L’affaire pourrait prêter à sourire si l’enjeu n’était pas si dramatique. À en croire des vidéos virales qui circulent sur Internet, le chanteur américain emprisonné R. Kelly, Beyoncé et le pape Léon XIV sont d’accord sur un point : le chef de la junte du Burkina Faso, le capitaine Ibrahim Traoré, est un dirigeant fantastique.
Des vidéos, visionnées plusieurs millions de fois, montrent le chanteur américain, actuellement emprisonné pour trafic sexuel, chanter depuis sa prison, au piano et les larmes aux yeux, une ode en anglais au capitaine Traoré, un homme « debout » qui « a tout risqué » et « se bat pour la paix dans sa terre natale ».
R.Kelly en prison, Beyoncé au soutien, le pape Léon XIV à la plume…
Dans une autre, on voit la star américaine, Beyoncé (ou une création qui lui ressemble vaguement) appelant à protéger le capitaine Traoré, « la voix des faibles » et « le capitaine de notre vaisseau ». Une autre encore montre le pape répondant à une supposée lettre du capitaine Traoré.
Ces images détournées sont la tête de pont d’une campagne de désinformation menée depuis plusieurs semaines par la junte burkinabè pour héroïser son chef, loin des violences djihadistes qui endeuillent son pays et de la répression des voix discordantes.
Mêlant propagande et contenus générés par intelligence artificielle (IA), elles se sont intensifiées depuis avril et ont été particulièrement relayées dans des pays anglophones d’Afrique de l’Ouest.
« Culte de la personnalité »
« Ces campagnes d’influence et de désinformation visent à étendre le culte de la personnalité autour du capitaine Traoré vers les voisins anglophones du Burkina Faso », explique un chercheur américain sous couvert d’anonymat.
Et à détourner l’attention de l’incapacité du leader de la junte, à tenir son engagement, pris en prenant le pouvoir par un coup d’État en septembre 2022, de reprendre le contrôle du pays en six mois face aux djihadistes affiliés à Al-Qaïda et à l’État islamique.
Parallèlement, des campagnes de désinformation sont apparues dans plusieurs pays anglophones africains après que le général américain Michael Langley, alors chef du commandement des Etats-Unis pour l’Afrique (AFRICOM), a accusé la junte de détourner les ressources minières pour financer sa sécurité. Des propos dénoncés par les autorités burkinabè, mais aussi par leurs voisins et alliés du Niger et du Mali.
Une armée numérique
Des activistes et influenceurs anglophones, en Afrique et même aux Etats-Unis, ont relayé de la désinformation, notamment pour dénoncer Langley et magnifier Traoré.
Si « certains influenceurs se sont auto-saisis de cette campagne pour en faire un fonds de commerce, d’autres ont été contactés par le dispositif d’influence informationnelle de la junte », explique un spécialiste burkinabè en influence informationnelle, qui préfère garder l’anonymat pour raisons de sécurité.
Selon lui, la junte dispose de groupe de cyber-militants qui « fonctionnent comme une armée numérique » avec « à leur tête le militant Ibrahima Maïga, installé aux Etats-Unis ».
Des connexions russes
« Ils relaient un narratif anti-impérialiste, qui présente le capitaine Traoré comme celui qui va sauver le Burkina et l’Afrique du néocolonialisme de l’Occident, ajoute-t-il. Et leur narratif « arrange la Russie, qui l’amplifie à son tour ».

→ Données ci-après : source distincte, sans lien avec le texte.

(* ===== verification/GuestDevices.v ===== *)
(** The disks of the guest and the device tree that names them:
    [android-qemu2-glue/main.cpp] ([PartitionParameters], the disk of the MacMu agent, the
    DTB file, the boot device), [android-qemu2-glue/dtb.cpp], [qemu-setup.cpp]
    ([ranchu_device_tree_setup]), the device paths of [android/avd/info.c], and the part
    of QEMU that gives a disk its address ([hw/arm/virt.c], the board of aarch64 hosts,
    [qdev-monitor.c], [hw/core/qdev.c]). The target is [TARGET_ARM64]. *)
From S2P Require Import Prelude Text GuestRamdisk.

Module GuestDevices.
Import GuestRamdisk.

Definition COMMA : bytes := bstr ",".

(** ** The AVD *)

(** The files that the AVD has: what [_avdInfo_getContentFilePath] and
    [_avdInfo_getContentOrSdkFilePath] find; for the SD card also the paths of the
    configuration and of the command line, which may not exist. *)
Record AvdInfo := {
  targetAbi : bytes; apiLevel : Z; contentPath : bytes; path_exists : bytes -> bool;
  ini_sdcard : option bytes; imagePath_sdcard : option bytes; image_sdcard : option bytes; image_encryptionkey : option bytes;
  image_usersystem : option bytes; image_initsystem : option bytes; image_uservendor : option bytes; image_initvendor : option bytes }.

Definition starts_with (prefix text : bytes) : bool := bool_decide (take (length prefix) text = prefix).
Definition is_x86ish (i : AvdInfo) : bool := starts_with (bstr "x86") (targetAbi i).
Definition is_armish (i : AvdInfo) : bool := starts_with (bstr "arm") (targetAbi i).
Definition is_mipsish (i : AvdInfo) : bool := starts_with (bstr "mips") (targetAbi i).

Definition avdInfo_getSdCardPath (i : AvdInfo) : option bytes :=
  let existing path := match path with Some p => if path_exists i p then Some p else None | None => None end in
  if (30 <=? apiLevel i) && is_armish i then None
  else
    match existing (ini_sdcard i) with
    | Some path => Some path
    | None => match existing (imagePath_sdcard i) with Some path => Some path | None => image_sdcard i end
    end.

Definition is_some {A} (x : option A) : bool := match x with Some _ => true | None => false end.
Definition has_sdcard (i : AvdInfo) : bool := is_some (avdInfo_getSdCardPath i).
Definition has_vendor (i : AvdInfo) : bool := is_some (image_initvendor i) || is_some (image_uservendor i).
Definition has_encryption (i : AvdInfo) : bool := is_some (image_encryptionkey i).

Definition arm_device_id : list bytes :=
  bstr <$> ["a003e00"; "a003c00"; "a003a00"; "a003800"; "a003600"; "a003400"].
Definition mips_device_id : list bytes := bstr <$> ["1f03d000"; "1f03d200"; "1f03d400"; "1f03d600"; "1f03d800"].

Definition device_table (info : AvdInfo) : list bytes :=
  let table :=
    (if has_sdcard info then [bstr "sdcard"] else []) ++ (if has_vendor info then [bstr "vendor"] else []) ++
    (if has_encryption info then [bstr "encryption"] else []) ++ [bstr "userdata"; bstr "cache"; bstr "system"] in
  table ++ replicate (6 - length table) [].
(** * The [set] builtin of the fish shell (builtin_set.cpp)

    A shallow embedding of the index-expression parser, the slice
    update and erase routines, the path validation of [my_env_set], the
    variable printer and the command driver, with the properties the
    specification states about them. *)

From Stdlib Require Import ZArith String Ascii Bool Lia DecimalString.
From Stdlib Require Import List Permutation Btauto.
Import ListNotations.

Local Open Scope string_scope.
Local Open Scope Z_scope.
Local Open Scope list_scope.

(** ** Data model *)

(** [wchar_t] and [wcstring]: wide characters are modelled by [ascii] and
    wide strings by [string]; [wcstring_list_t] is [std::vector<wcstring>]. *)
Definition wchar_t := ascii.
Definition wcstring := string.
Definition wcstring_list_t := list wcstring.

(** [std::vector<long>], the index list. *)
Definition index_vector := list Z.

(** [long] is a 64-bit signed integer and [size_t] a 64-bit unsigned one.
    Both are carried by [Z]; the one mixed signed/unsigned expression of the
    file, [var_count + l_ind + 1], has its wrap-around written out. *)
Definition LONG_MAX : Z := 2 ^ 63 - 1.
Definition LONG_MIN : Z := - 2 ^ 63.
Definition SIZE_MODULUS : Z := 2 ^ 64.

(** Conversion of a [size_t] value to [long] (two's complement). *)
Definition size_t_to_long (x : Z) : Z :=
  let m := x mod SIZE_MODULUS in
  if m <=? LONG_MAX then m else m - SIZE_MODULUS.

Definition STATUS_CMD_OK : Z := 0.
Definition STATUS_CMD_ERROR : Z := 1.
Definition STATUS_INVALID_ARGS : Z := 2.

(** ** Character classes ([iswalnum], [iswspace]) on the ASCII range *)

Definition ascii_code (c : wchar_t) : Z := Z.of_nat (nat_of_ascii c).

Definition iswdigit (c : wchar_t) : bool :=
  (48 <=? ascii_code c) && (ascii_code c <=? 57).

(** [iswalnum] on the ASCII range, where every locale agrees.  For other
    characters the C library follows the locale; the properties of words
    that may hold such characters are stated for ASCII text ([ascii_text]). *)
Definition iswalnum (c : wchar_t) : bool :=
  iswdigit c
  || ((65 <=? ascii_code c) && (ascii_code c <=? 90))
  || ((97 <=? ascii_code c) && (ascii_code c <=? 122)).
Lemma filterR_spec {A} (cb : A → res bool) l l' :
  filterR cb l = Ok l' → Forall (λ x, x ∈ l ∧ cb x = Ok true) l'.
Proof.
  revert l'. induction l as [|x l IH]; intros l'; cbn.
  - intros [= <-]. constructor.
  - destruct (cb x) as [keep|] eqn:Ex; [|done]. cbn.
    destruct (filterR cb l) as [rest|]; [|done]. cbn. intros [= <-].
    specialize (IH _ eq_refl).
    assert (Forall (λ y, y ∈ x :: l ∧ cb y = Ok true) rest).
    { eapply Forall_impl; [done|]. intros y [??]. split; [by right|done]. }
    destruct keep; [|done]. constructor; [|done]. split; [by left|done].
Qed.

(** ** Calls of a computation that may throw *)

Lemma runs_log {A} (T : list call → Prop) lvl msg (m : Async A) :
  runs_as T m → runs_as T (log lvl msg;; m).
Proof.
  intros Hm s. rewrite bind_run. unfold log at 1. cbn iota beta.
  apply (Hm (State _ _ _)).
Qed.

(** A listing and what is done with the listed value. *)
Lemma runs_list_head {A} (T : list call → Prop) endpoint (f : value → Async A) :
  (∀ v, listed v → runs_as T (f v)) →
  runs_as (λ t, ∃ t', t = GET endpoint :: t' ∧ T t')
    (v ← (result ← permitApi "GET" endpoint VUndef;
          mret (if success result then data result else VArr []));
     f v).
Proof.
  intros Hf s. rewrite !bind_run, permitApi_run. cbn zeta iota beta.
  set (o := (fetch _ _).1). set (s1 := State _ _ _). rewrite ret_run.
  assert (Hl : listed (if success (result_of o) then data (result_of o) else VArr [])).
  { destruct (success _) eqn:E; [by apply result_of_listed|by left]. }
  destruct (Hf _ Hl s1) as (t & Et & HT).
  exists (GET endpoint :: t). rewrite Et. cbn. rewrite <- app_assoc. eauto.
Qed.

Lemma runs_as_post {A} (T T' : list call → Prop) (m : Async A) :
  runs_as T m → (∀ t, T t → T' t) → runs_as T' m.
Proof. intros Hm HT s. destruct (Hm s) as (t & ? & ?). eauto. Qed.

Lemma runs_lift {A B} (T : list call → Prop) (r : res A) (f : A → Async B) :
  T [] → (∀ a, r = Ok a → runs_as T (f a)) → runs_as T (lift r ≫= f).
Proof.
  intros Hnil Hf s. rewrite bind_run. unfold lift at 1.
  destruct r as [a|e]; [by apply Hf|]. exists []. cbn. by rewrite app_nil_r.
Qed.

Lemma emits_no_calls {A} (Q : A → Prop) (m : Async A) :
  emits (λ _, False) Q m → runs_as (λ t, t = []) m.
Proof.
  intros Hm s. destruct (Hm s) as (t & E & F & _). exists t. split; [done|].
  by destruct F.
Qed.

(** Steps through the binds, branches, log lines and property reads of a
    computation; a transport call or a loop is left to the caller. *)
Ltac emit :=
  repeat match goal with
  | |- emits _ _ (log _ _) => apply emits_log
  | |- emits _ (λ _, True) (mret _) => eapply emits_post; [apply emits_ret|done]
  | |- emits _ _ (lift _) => apply emits_lift
  | |- emits _ _ (if ?b then _ else _) => destruct b eqn:?
  | |- emits _ _ (_ ≫= _) => eapply emits_bind; [|intros ? ?]
  end;
  cbn beta in *.

(** ** Protected keys *)

Lemma string_app_inv_head (p a b : string) : p +:+ a = p +:+ b → a = b.
Proof. induction p as [|c p IH]; cbn; [done|]. intros [= ?]. auto. Qed.

Lemma schema_inj a b : schema a = schema b → a = b.
Proof.
  unfold schema. intros H.
  by do 4 apply string_app_inv_head in H.
Qed.

Lemma facts_not_schema a b : facts a ≠ schema b.
Proof. unfold facts, schema. cbn. discriminate. Qed.

Lemma pretty_N_go_digits x s : digits s = true → digits (pretty_N_go x s) = true.
Proof.
  revert s. induction (N.lt_wf_0 x) as [x _ IH]; intros s Hs.
  assert (x = 0 ∨ 0 < x)%N as [->|?] by lia.
  - by rewrite pretty_N_go_0.
  - rewrite pretty_N_go_step by done. apply IH.
    { by apply N.div_lt. }
    cbn [digits]. rewrite Hs, andb_true_r.
    unfold pretty_N_char. by repeat case_match.
Qed.

Lemma pretty_Z_digits (n : Z) :
  digits (pretty n) = true ∨ ∃ s, pretty n = "-" +:+ s.
Proof.
  destruct n as [|x|x]; [by left| |right; by eexists].
  left. unfold pretty, pretty_Z, pretty, pretty_positive, pretty, pretty_N.
  case_decide; [done|]. by apply pretty_N_go_digits.
Qed.

(** A key that [includes] does not find in a protected list does not
    print as one of its names either, unless it is an array. *)
Lemma toString_not_protected k :
  (∀ ks, k ≠ VArr ks) →
  (includes PROTECTED_ROLES k = false → toString k ∉ PROTECTED_ROLES) ∧
  (includes PROTECTED_RESOURCES k = false → toString k ∉ PROTECTED_RESOURCES).
Proof.
  intros Harr. unfold PROTECTED_ROLES, PROTECTED_RESOURCES.
  rewrite !elem_of_cons, !elem_of_nil.
  destruct k as [| |[]|n|str|ks|m]; cbn [toString includes existsb];
    try (split; intros _ H; by destruct_or!).
  - destruct (pretty_Z_digits n) as [Hd|[s Hs]].
    + split; intros _ H; destruct_or!; try done; by rewrite H in Hd.
    + rewrite Hs. split; intros _ H; by destruct_or!.
  - rewrite !orb_false_r. split.
    + intros [H1 H2]%orb_false_iff. apply String.eqb_neq in H1, H2.
      intros H; by destruct_or!.
    + intros H1%String.eqb_neq. intros H; by destruct_or!.
  - by destruct (Harr ks).
Qed.

Lemma protected_endpoint_inv e :
  e ∈ protected_endpoints →
  e = schema "/resources/__user" ∨ e = schema "/roles/admin" ∨ e = schema "/roles/viewer".
Proof.
  unfold protected_endpoints, PROTECTED_RESOURCES, PROTECTED_ROLES. cbn [map app].
  rewrite !elem_of_cons, elem_of_nil. tauto.
Qed.

(** ** Condition sets: payloads and create-or-update *)

Lemma typed_create_intro ty entity :
  typed_create ty entity
    (Call "POST" (schema "/condition_sets")
       (default_null (VObj (<["type" := VStr ty]> (spread entity))))).
Proof.
  split_and!; [done..|]. eexists. split_and!; [done| |].
  - apply lookup_insert_eq.
  - intros name Hne. by apply lookup_insert_ne.
Qed.

Lemma success_false_not_409 o :
  success (result_of o) = false → status_is (result_of o) 409 = false.
Proof.
  destruct o as [st text|]; [|done]. unfold status_is. cbn.
  by intros [_ ?]%orb_false_iff.
Qed.
Fixpoint tokenize (st : tokenizer_state) (s : jsstring) : option (list token) :=
    match s with
    | [] => match st with Data => Some [] | _ => None end
    | c :: s' =>
        match st with
        | Data =>
            if N.eqb c 60 then tokenize TagOpen s'
            else if N.eqb c 38 || N.eqb c 0 || N.eqb c 13 then None
            else cons (Character c) <$> tokenize Data s'
        | TagOpen =>
            if N.eqb c 47 then tokenize EndTagOpen s'
            else if is_lower_alpha c then tokenize (TagName false [c]) s'
            else None
        | EndTagOpen =>
            if is_lower_alpha c then tokenize (TagName true [c]) s' else None
        | TagName closing name =>
            if N.eqb c 62 then
              cons (if closing then EndTag (reverse name) else StartTag (reverse name))
                <$> tokenize Data s'
            else if is_lower_alpha c || is_digit c
              then tokenize (TagName closing (c :: name)) s'
            else None
        end
    end.

  (** The stack of open elements, the current node first, each element
      with its children so far, the last one first; and the children of
      the container. *)
Record builder : Type := {
    open : list (jsstring * list node);
    container : list node;
  }.

Definition is_heading (tag : jsstring) : bool :=
    bool_decide (tag ∈ [js "h1"; js "h2"; js "h3"]).

Definition is_formatting (tag : jsstring) : bool :=
    bool_decide (tag ∈ [js "strong"; js "em"; js "code"]).

Definition is_paragraph (tag : jsstring) : bool := bool_decide (tag = js "p").

  (** The stack has an element with such a tag; none of the covered
      elements ends a scope. *)
Definition has_open (which : jsstring → bool) (b : builder) : bool :=
    existsb (λ frame, which frame.1) (open b).

Definition current_is (which : jsstring → bool) (b : builder) : bool :=
    match open b with
    | (tag, _) :: _ => which tag
    | [] => false
    end.

  (** Insert a node at the current node. *)
Definition append (n : node) (b : builder) : builder :=
    match open b with
    | (tag, children) :: rest =>
        {| open := (tag, n :: children) :: rest; container := container b |}
    | [] => {| open := []; container := n :: container b |}
    end.

  (** Insert an element for a start tag and make it the current node. *)
Definition push (tag : jsstring) (b : builder) : builder :=
    {| open := (tag, []) :: open b; container := container b |}.

  (** Pop the current node off the stack. *)
Definition pop (b : builder) : builder :=
    match open b with
    | (tag, children) :: rest =>
        append (Element tag (reverse children))
          {| open := rest; container := container b |}
    | [] => b
    end.

  (** Insert a character: into the text node that ends the current node,
      if it ends with one. *)
Definition insert_character (c : N) (b : builder) : builder :=
    let extend (children : list node) :=
      match children with
      | Text t :: before => Text (t ++ [c]) :: before
      | _ => Text [c] :: children
      end in
    match open b with
    | (tag, children) :: rest =>
        {| open := (tag, extend children) :: rest; container := container b |}
    | [] => {| open := []; container := extend (container b) |}
    end.

  (** "Close a p element", with a [p] on the stack: between it and the
      current node there can be formatting elements only, and popping those
      is not covered. *)
Definition close_p (b : builder) : option builder :=
    if current_is is_paragraph b then Some (pop b) else None.

  (** "Generate implied end tags": of the covered elements, [p]. *)
Fixpoint implied_end_tags (frames : list (jsstring * list node)) (b : builder) : builder :=
    match frames with
    | (tag, _) :: rest => if is_paragraph tag then implied_end_tags rest (pop b) else b
    | [] => b
    end.

  (** One token in the insertion mode "in body". *)
Definition insert (tok : token) (b : builder) : option builder :=
    match tok with
    | Character c => Some (insert_character c b)
    | StartTag name =>
        if is_paragraph name then
          b1 ← (if has_open is_paragraph b then close_p b else Some b);
          Some (push name b1)
        else if is_heading name then
          b1 ← (if has_open is_paragraph b then close_p b else Some b);
          Some (push name (if current_is is_heading b1 then pop b1 else b1))
        else if is_formatting name then Some (push name b)
        else None
    | EndTag name =>
        if is_paragraph name then
          if has_open is_paragraph b then close_p b
          else Some (append (Element name []) b)
        else if is_heading name then
          if has_open is_heading b then
            let b1 := implied_end_tags (open b) b in
            if current_is is_heading b1 then Some (pop b1) else None
          else Some b
        else if is_formatting name then
          if current_is (λ tag, bool_decide (tag = name)) b then Some (pop b)
          else if has_open (λ tag, bool_decide (tag = name)) b then None
          else Some b
        else None
    end.

Fixpoint build (toks : list token) (b : builder) : option builder :=
    match toks with
    | [] => Some b
    | tok :: toks' => b1 ← insert tok b; build toks' b1
    end.

  (** The end of the input: every open element is closed. *)
Fixpoint close_all (frames : list (jsstring * list node)) (b : builder) : builder :=
    match frames with
    | _ :: rest => close_all rest (pop b)
    | [] => b
    end.

  (** The children the container has after [container.innerHTML = s]. *)
Definition parse (s : jsstring) : option (list node) :=
    toks ← tokenize Data s;
    b ← build toks {| open := []; container := [] |};
    Some (reverse (container (close_all (open b) b))).

  (** Two pieces of markup that give the same nodes. *)
Definition equivalent (a b : jsstring) : Prop :=
    ∃ tree, parse a = Some tree ∧ parse b = Some tree.
(** What [launcher_weston_launch_connect] hands back: its return value, the
    object stored through [out] (if any), the process afterwards and the
    actions taken. *)
Record connected := mkConnected {
  c_ret : Z;
  c_out : option launcher_weston_launch;
  c_process : process;
  c_trace : list event
}.

Section Connect.
Context {helpers : string_helpers_h}.

Definition launcher_weston_environment_get_fd (env : string) (p : process)
  : Z * process * list event :=
  match environ p !! env with
  | None => (-1, p, [EvLog "could not get launcher fd from env" []])
  | Some e =>
      match safe_strtoint e with
      | None => (-1, p, [EvLog "could not get launcher fd from env" []])
      | Some fildes =>
          let flags := fcntl_getfd p fildes in
          if flags =? -1
          then (-1, p, [EvLog "could not get fd flags!, env: %s, error: %s" []])
          else (fildes,
                mkProcess (delete env (environ p))
                          (<[fildes := Z.lor flags FD_CLOEXEC]> (fdflags p)),
                [])
      end
  end.

(** [malloc_ok] tells whether [malloc] returned an object, [src] is the
    pointer [wl_event_loop_add_fd] returns (0 for NULL).  The parameters
    [tty], [seat_id] and [sync_drm] are not used by the function. *)
Definition launcher_weston_launch_connect (malloc_ok : bool) (src : Z)
           (tty_arg : Z) (seat_id : string) (sync_drm : bool) (p : process)
  : connected :=
  if negb malloc_ok then mkConnected (- ENOMEM) None p []
  else
    let '(sock, p1, t1) := launcher_weston_environment_get_fd "WESTON_LAUNCHER_SOCK" p in
    if sock =? -1 then mkConnected (-1) None p1 (t1 ++ [EvFree])
    else
      let '(term, p2, t2) := launcher_weston_environment_get_fd "WESTON_TTY_FD" p1 in
      let t3 := t1 ++ t2 ++ [EvAddFd sock WL_EVENT_READABLE] in
      if src =? 0
      then mkConnected (- ENOMEM) None p2
             (t3 ++ [EvFree;
                     EvLog "failed to get weston-launcher socket fd event source" []])
      else mkConnected 0 (Some (mkLauncher sock src K_UNICODE term (-1) 0)) p2 t3.

End Connect.

(** ** The event loop around the connection *)

(** What the compositor and its event loop do with a connection: call
    [open], run the oldest pending idle callback, or dispatch the socket's
    callback with an event mask. *)
Inductive action :=
| CallOpen (path : string) (flags : Z)
| DispatchIdle
| DispatchData (mask : Z).

Section EventLoop.
Context {proto : weston_launch_h}.

Definition dispatch_idle : M unit :=
  fun s =>
    match idle s with
    | [] => (Done tt, s)
    | IdleDeactivate :: q => idle_deactivate (set_idle q s)
    end.

Definition perform (a : action) : M unit :=
  match a with
  | CallOpen path flags => _ <- launcher_weston_launch_open path flags;; ret tt
  | DispatchIdle => dispatch_idle
  | DispatchData mask =>
      l <- get launcher;;
      _ <- launcher_weston_launch_data (fd l) mask;;
      ret tt
  end.

Fixpoint run (acts : list action) : M unit :=
  match acts with
  | [] => ret tt
  | a :: rest => perform a;; run rest
  end.

(** A session as it stands right after [launcher_weston_launch_connect]
    stored [l]: nothing pending, nothing done yet. *)
Definition boot (l : launcher_weston_launch) (active : bool)
           (rx : list recv_result) (tx : list send_result)
           (ioc : Z -> Z -> Z -> Z) (oom : bool) : session :=
  mkSession l active [] rx tx ioc oom [].

End EventLoop.

(** ** Concrete headers and inputs for the examples *)

(** Opcode values in the order of the enumerations of weston-launch.h; the
    theorems below hold for every choice of values. *)
#[export] Instance sample_protocol : weston_launch_h := {|
  WESTON_LAUNCHER_OPEN := 0;
  WESTON_LAUNCHER_ACTIVATE := 1;
  WESTON_LAUNCHER_DEACTIVATE := 2;
  WESTON_LAUNCHER_DEACTIVATE_DONE := 3;
  WESTON_LAUNCHER_OPEN_REPLY := 4;
  sizeof_weston_launcher_open := 8;
  switch_cases_distinct := ltac:(discriminate)
|}.

Fixpoint decimal_digits (s : string) (acc : Z) : option Z :=
  match s with
  | EmptyString => Some acc
  | String c rest =>
      let d := Z.of_N (Ascii.N_of_ascii c) - 48 in
      if (0 <=? d) && (d <=? 9) then decimal_digits rest (10 * acc + d) else None
  end.

(** Modelled from the spec: [safe_strtoint] of shared/string-helpers.h is
    not among the sources.  A slot holds a nonnegative decimal integer; the
    empty string, any other character and values outside [int] are
    rejected. *)
Definition decimal_int (s : string) : option Z :=
  match s with
  | EmptyString => None
  | _ =>
      match decimal_digits s 0 with
      | Some v => if v <=? 2147483647 then Some v else None
      | None => None
      end
  end.

#[export] Instance sample_helpers : string_helpers_h := {|
  safe_strtoint := decimal_int
|}.

Definition all_ioctls_succeed : Z -> Z -> Z -> Z := fun _ _ _ => 0.
Definition all_ioctls_fail : Z -> Z -> Z -> Z := fun _ _ _ => -1.

(** The helper's messages as [recvmsg] delivers them. *)
Definition open_reply_msg (result : Z) (attached : option Z) : recv_result :=
  mkRecv sizeof_event 0 WESTON_LAUNCHER_OPEN_REPLY result
         (option_map (mkCmsg SOL_SOCKET SCM_RIGHTS) attached).
Definition deactivate_msg : recv_result :=
  mkRecv sizeof_int 0 WESTON_LAUNCHER_DEACTIVATE 0 None.
Definition eintr_recv : recv_result := mkRecv (-1) EINTR 0 0 None.
Definition hangup_recv : recv_result := mkRecv 0 0 0 0 None.

(** A connected launcher: socket 5, terminal 6. *)
Definition sample_launcher : launcher_weston_launch :=
  mkLauncher 5 1 K_UNICODE 6 (-1) 0.

Definition sample_process : process :=
  mkProcess {[ "WESTON_LAUNCHER_SOCK" := "5"; "WESTON_TTY_FD" := "6" ]}
            {[ 5 := 0; 6 := 0 ]}.


(** The helper answers at once with descriptor 7. *)
Definition session_reply_7 : session :=
  boot sample_launcher true [open_reply_msg 0 (Some 7)] [] all_ioctls_succeed false.

(** The helper first announces a VT switch, then answers with descriptor 8. *)
Definition session_deactivate_then_reply_8 : session :=
  boot sample_launcher true [deactivate_msg; open_reply_msg 0 (Some 8)] []
       all_ioctls_succeed false.

(** The helper is gone: the read of the reply returns 0. *)
Definition session_peer_hangup : session :=
  boot sample_launcher true [hangup_recv] [] all_ioctls_succeed false.

(** A second DEACTIVATE arrives while one is already put off. *)
Definition session_two_deactivates : session :=
  boot sample_launcher true [deactivate_msg; deactivate_msg] [] all_ioctls_succeed false.

(** The helper answers with result 0 and no descriptor attached. *)
Definition session_reply_without_fd : session :=
  boot sample_launcher true [open_reply_msg 0 None] [] all_ioctls_succeed false.

(** The OPEN message cannot be sent (the one [send] fails with EPIPE), yet
    a reply with descriptor 7 is read. *)
Definition session_send_fails : session :=
  boot sample_launcher true [open_reply_msg 0 (Some 7)] [mkSend (-1) EPIPE]
       all_ioctls_succeed false.

(** A connection at tear-down time, every [ioctl] succeeding. *)
Definition session_quiet : session :=
  boot sample_launcher true [] [] all_ioctls_succeed false.

(** Only the socket variable is set in the environment. *)
Definition process_without_tty : process :=
  mkProcess {[ "WESTON_LAUNCHER_SOCK" := "5" ]} {[ 5 := 0 ]}.

(** The socket variable does not hold a number. *)
Definition process_bad_sock : process :=
  mkProcess {[ "WESTON_LAUNCHER_SOCK" := "five"; "WESTON_TTY_FD" := "6" ]}
            {[ 5 := 0; 6 := 0 ]}.

(** ** Vocabulary of the statements *)

(** The number of interrupted results at the head of a script of [send]
    results: how often the loop of [launcher_weston_launch_send] goes round
    again. *)
Fixpoint retries (q : list send_result) : nat :=
  match q with
  | [] => 0%nat
  | r :: q' => if interrupted (s_len r) (s_errno r) then S (retries q') else 0%nat
  end.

Retrouvez ici toute l’actualité internationale
« Certains rapports ont établi des connexions russes dans la récente poussée de ces opérations de désinformation », observe le chercheur américain, précisant que la campagne pro Traoré cible le Ghana et particulièrement le Nigeria, un géant dont la déstabilisation « aurait des effets significatifs sur la région ».
« Les médias au Burkina et au Togo ont accepté de l’argent d’agents liés à la Russie pour relayer ces campagnes », soutient le journaliste nigerian Philip Obaji, spécialiste des opérations d’influence russes.
La guerre de la désinformation
Au Burkina, la junte a chassé les médias internationaux du pays et les journalistes locaux s’autocensurent, craignant d’être arrêtés et envoyés au front pour lutter contre les djihadistes comme cela est arrivé à certains de leurs confrères.
Des Burkinabè de la diaspora s’efforcent de démentir le narratif de la junte, en relayant par exemple sur les réseaux sociaux les revendications d’attaques de groupes djihadistes.
Mais au Burkina, commenter ou partager ces publications est assimilé à une apologie du terrorisme, passible de peines d’emprisonnement de un à cinq ans.